(* ===== verification/SimStorage.v ===== *)
(** * SimStorage: the storage of the simulated exchange

    The trader prepares its storage on the exchange before every trade
    ([storage.rs]).  Here that code runs against the simulated client
    ([mock_client.rs]): the theorem says when it succeeds and what is registered
    afterwards.  [swp] is the weakest precondition of a program that runs
    against the client. *)

From Stdlib Require Import QArith Qround SpecFloat.
From stdpp Require Import pretty.
From S2P Require Import Prelude F64 Config NearClient StoragePlanner Storage BigDecimal Dex Swap Units Portfolio Records TradeSwap SimClient.
Local Open Scope N_scope.

(** What the code relies on of serde_json: what the simulated client encodes is
    decoded again, a [U128] being the text of its value. *)
Class ExchangeCodec (P : Type) `{ToVec P} `{FromSlice P (option StorageBalance)} `{FromSlice P StorageBalanceBounds}
    `{FromSlice P (gmap TokenAccount N)} : Prop := {
  vec_deposits : forall l : list (string * N), NoDup l.*1 -> Forall (fun p => p.2 <= U128_MAX) l ->
    from_slice (to_vec (P:=P) (JObj ((fun p => (p.1, JStr (pretty p.2))) <$> l))) = Some (list_to_map l : gmap TokenAccount N);
  vec_balance : forall t a, t <= U128_MAX -> a <= U128_MAX ->
    from_slice (to_vec (P:=P) (JObj [("total", JU128 t); ("available", JU128 a)])) =
      Some (Some {| total := t; available := a |});
  vec_bounds : forall m x, m <= U128_MAX -> x <= U128_MAX ->
    from_slice (to_vec (P:=P) (JObj [("min", JU128 m); ("max", JU128 x)])) =
      Some {| bounds_min := m; bounds_max := Some x |};
}.

(** * Programs against the simulated client *)
Section swp.
Context {P D : Type} `{BigDecimal D} `{!Rows P D} `{!ToVec P}.
Context (valid_account : string -> bool) (is_mainnet : bool) (initial_native : YoctoValue D).

(** The program ends, without a panic, with an outcome and a client as in [Q]. *)
Definition swp {A} (p : prog P A) (s : SimState D) (Q : outcome anyhow A -> SimState D -> Prop) : Prop :=
  wp (simulate valid_account is_mainnet initial_native p s) (fun _ o => exists x s', o = Ok (x, s') /\ Q x s').

Lemma swp_ok {A} (a : A) s (Q : _ -> _ -> Prop) : Q (Ok a) s -> swp (Ret (Ok a)) s Q.
Proof. intros HQ. apply wp_ret. eauto. Qed.
Lemma swp_op {A} r (k : Resp P r -> prog P A) s Q :
  wp (sim_step (P:=P) valid_account is_mainnet initial_native r s)
    (fun _ o => exists x s', o = Ok (x, s') /\ swp (k x) s' Q) -> swp (Op r k) s Q.
Proof.
  intros Hs. apply wp_bind. eapply wp_mono; [exact Hs|]. intros t o (x & s' & -> & Hk).
  eapply wp_mono; [exact Hk|]. done.
Qed.
Lemma swp_mono {A} (p : prog P A) s (Q Q' : _ -> _ -> Prop) :
  swp p s Q -> (forall o s', Q o s' -> Q' o s') -> swp p s Q'.
Proof. intros Hp HQ. eapply wp_mono; [exact Hp|]. intros t o (x & s' & -> & Hx). eauto. Qed.
(** The step is answered without a request of its own. *)
Lemma swp_step {A} r (k : Resp P r -> prog P A) s x s' Q :
  sim_step (P:=P) valid_account is_mainnet initial_native r s = Ret (Ok (x, s')) -> swp (k x) s' Q -> swp (Op r k) s Q.
Proof. intros Hr Hk. apply swp_op. rewrite Hr. apply wp_ret. eauto. Qed.
Lemma swp_forward {A} r (k : Resp P r -> prog P A) s Q :
  sim_step (P:=P) valid_account is_mainnet initial_native r s = Op r (fun x => Ret (Ok (x, s))) ->
  (forall x, swp (k x) s Q) -> swp (Op r k) s Q.
Proof. intros Hr Hk. apply swp_op. rewrite Hr. apply wp_call. eauto. Qed.

Lemma swp_op_inv {A} r (k : Resp P r -> prog P A) s Q : swp (Op r k) s Q ->
  wp (sim_step (P:=P) valid_account is_mainnet initial_native r s)
    (fun _ o => exists x s', o = Ok (x, s') /\ swp (k x) s' Q).
Proof.
  intros Hp t o Hr. destruct o as [[x s']|e|].
  - exists x, s'. split; [done|]. intros t' o' Hr'. apply (Hp (t ++ t')). cbn [simulate].
    by apply (run_bind_ok _ _ _ (x, s')).
  - destruct (Hp t (Err e)) as (? & ? & ? & _); [|done]. by apply run_bind_err.
  - destruct (Hp t Panic) as (? & ? & ? & _); [|done]. by apply run_bind_panic.
Qed.
Lemma swp_bind {A B} (p : prog P A) (k : A -> prog P B) s Q :
  swp p s (fun o s' => match o with Ok a => swp (k a) s' Q | Err e => Q (Err e) s' | Panic => False end) ->
  swp (bind p k) s Q.
Proof.
  revert s. induction p as [[a|e|]|r f IH]; intros s Hp.
  - by destruct (Hp [] _ (run_ret _)) as (x & s' & [= <- <-] & Hk).
  - destruct (Hp [] _ (run_ret _)) as (x & s' & [= <- <-] & Hk). apply wp_ret. eauto.
  - by destruct (Hp [] _ (run_ret _)) as (x & s' & Hx & _).
  - apply swp_op. eapply wp_mono; [apply (swp_op_inv _ _ _ _ Hp)|]. intros t o (x & s' & -> & Hk).
    exists x, s'. split; [done|]. by apply IH.
Qed.
Lemma swp_attempt {A} (p : prog P A) s Q :
  swp p s (fun o s' => match o with Ok a => Q (Ok (inl a)) s' | Err e => Q (Ok (inr e)) s' | Panic => False end) ->
  swp (attempt p) s Q.
Proof.
  revert s. induction p as [[a|e|]|r f IH]; intros s Hp.
  - destruct (Hp [] _ (run_ret _)) as (x & s' & [= <- <-] & Hk). apply wp_ret. eauto.
  - destruct (Hp [] _ (run_ret _)) as (x & s' & [= <- <-] & Hk). apply wp_ret. eauto.
  - by destruct (Hp [] _ (run_ret _)) as (x & s' & Hx & _).
  - apply swp_op. eapply wp_mono; [apply (swp_op_inv _ _ _ _ Hp)|]. intros t o (x & s' & -> & Hk).
    exists x, s'. split; [done|]. by apply IH.
Qed.
Lemma swp_finally {A} (p : prog P A) r s Q :
  swp p s (fun o s' => o <> Panic /\ swp (Op r (fun _ => Ret o)) s' Q) -> swp (finally p r) s Q.
Proof.
  revert s. induction p as [o|r' f IH]; intros s Hp.
  - destruct o as [a|e|].
    1,2: by destruct (Hp [] _ (run_ret _)) as (x & s' & [= <- <-] & _ & Hk).
    by destruct (Hp [] _ (run_ret _)) as (x & s' & Hx & _).
  - apply swp_op. eapply wp_mono; [apply (swp_op_inv _ _ _ _ Hp)|]. intros t o (x & s' & -> & Hk).
    exists x, s'. split; [done|]. by apply IH.
Qed.
End swp.

(** * The exchange of the simulation *)
Section exchange.
Context {P D : Type} `{BigDecimalLaws D} `{!Rows P D} `{!ToVec P}.
Context `{!FromSlice P (option StorageBalance)} `{!FromSlice P StorageBalanceBounds} `{!FromSlice P (gmap TokenAccount N)}.
Context `{!ExchangeCodec P}.
Context (valid_account : string -> bool) (is_mainnet : bool) (initial_native : YoctoValue D) (w : Wallet).
Abbreviation wnear := (WNEAR_TOKEN is_mainnet).
Abbreviation SWP := (swp (P:=P) valid_account is_mainnet initial_native).

(** ** What the deposits say *)

(** A figure that fits [u128]. *)
Definition fits_u128 (v : D) : Prop := (0 <= bd_val v <= inject_Z (Z.of_N U128_MAX))%Q.
Definition whole (v : D) : N := Z.to_N (Qfloor (bd_val v)).
Definition figures_fit (p : PortfolioState D) : Prop :=
  fits_u128 (yocto_value_bd (cash_balance p)) /\ forall t a, holdings p !! t = Some a -> fits_u128 (smallest_units a).

(** The balance of a token on the simulated exchange. *)
Definition sim_amount (s : SimState D) (t : TokenAccount) : N :=
  if bool_decide (t = wnear) then whole (yocto_value_bd (cash_balance (portfolio s)))
  else match holdings (portfolio s) !! t with Some a => whole (smallest_units a) | None => 0 end.
Definition sim_deps (s : SimState D) : gmap TokenAccount N :=
  list_to_map ((fun t => (t, sim_amount s t)) <$> (btree_iter (gset_to_gmap tt (sim_registered s))).*1).

Lemma quot_integral (q : Q) z : q == inject_Z z -> Z.quot (Qnum q) (Zpos (Qden q)) = z.
Proof. unfold Qeq. cbn. rewrite Z.mul_1_r. intros ->. by apply Z.quot_mul. Qed.

Lemma figure_text v : fits_u128 v -> yocto_bigdecimal_to_u128_string v = pretty (whole v) /\ whole v <= U128_MAX.
Proof.
  intros [H0' Hm]. pose proof (Qfloor_resp_le _ _ H0') as Hf. change (Qfloor 0) with 0%Z in Hf.
  pose proof (Qfloor_resp_le _ _ Hm) as Hm'. rewrite Qfloor_of_Z in Hm'. unfold whole. split; [|lia].
  unfold yocto_bigdecimal_to_u128_string. cbn zeta.
  rewrite (quot_integral _ (Qfloor (bd_val v))) by (rewrite val_numeric; by apply val_trunc).
  by destruct (Qfloor (bd_val v)) eqn:E.
Qed.

Lemma sim_deposit_text s t : figures_fit (portfolio s) ->
  sim_deposit is_mainnet s t = pretty (sim_amount s t) /\ sim_amount s t <= U128_MAX.
Proof.
  intros [Hc Hh]. unfold sim_deposit, sim_amount. case_bool_decide; [by apply figure_text|].
  destruct (holdings (portfolio s) !! t) as [a|] eqn:E; [by eapply figure_text, Hh|]. split; [done|lia].
Qed.

Lemma elem_of_keys (s : SimState D) t : t ∈ (btree_iter (gset_to_gmap tt (sim_registered s))).*1 <-> t ∈ sim_registered s.
Proof.
  rewrite list_elem_of_fmap. split.
  - intros ([u []] & -> & Hin). apply btree_iter_elem in Hin. cbn. by apply lookup_gset_to_gmap_Some in Hin as [? _].
  - intros Hin. exists (t, tt). split; [done|]. apply btree_iter_elem. by apply lookup_gset_to_gmap_Some.
Qed.

Lemma sim_deps_lookup s t : sim_deps s !! t = if decide (t ∈ sim_registered s) then Some (sim_amount s t) else None.
Proof.
  unfold sim_deps. destruct (decide _) as [Hin|Hin].
  - apply elem_of_list_to_map_1.
    + rewrite <- list_fmap_compose. cbn. rewrite list_fmap_id. apply btree_iter_NoDup_keys.
    + apply list_elem_of_fmap. exists t. split; [done|]. by apply elem_of_keys.
  - apply not_elem_of_list_to_map_1. rewrite <- list_fmap_compose. cbn. rewrite list_fmap_id. by rewrite elem_of_keys.
Qed.
Lemma sim_deps_Some s t : is_Some (sim_deps s !! t) <-> t ∈ sim_registered s.
Proof. rewrite sim_deps_lookup. destruct (decide _); split; try done; eauto; by intros []. Qed.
..........
Directions for this task: In the listing above, locate the line with "Section exchange." and the line with "Definition sim_deps (s", then extract exactly those lines and every line between them, and nothing more.

Result:
Section exchange.
Context {P D : Type} `{BigDecimalLaws D} `{!Rows P D} `{!ToVec P}.
Context `{!FromSlice P (option StorageBalance)} `{!FromSlice P StorageBalanceBounds} `{!FromSlice P (gmap TokenAccount N)}.
Context `{!ExchangeCodec P}.
Context (valid_account : string -> bool) (is_mainnet : bool) (initial_native : YoctoValue D) (w : Wallet).
Abbreviation wnear := (WNEAR_TOKEN is_mainnet).
Abbreviation SWP := (swp (P:=P) valid_account is_mainnet initial_native).

(** ** What the deposits say *)

(** A figure that fits [u128]. *)
Definition fits_u128 (v : D) : Prop := (0 <= bd_val v <= inject_Z (Z.of_N U128_MAX))%Q.
Definition whole (v : D) : N := Z.to_N (Qfloor (bd_val v)).
Definition figures_fit (p : PortfolioState D) : Prop :=
  fits_u128 (yocto_value_bd (cash_balance p)) /\ forall t a, holdings p !! t = Some a -> fits_u128 (smallest_units a).

(** The balance of a token on the simulated exchange. *)
Definition sim_amount (s : SimState D) (t : TokenAccount) : N :=
  if bool_decide (t = wnear) then whole (yocto_value_bd (cash_balance (portfolio s)))
  else match holdings (portfolio s) !! t with Some a => whole (smallest_units a) | None => 0 end.
Definition sim_deps (s : SimState D) : gmap TokenAccount N :=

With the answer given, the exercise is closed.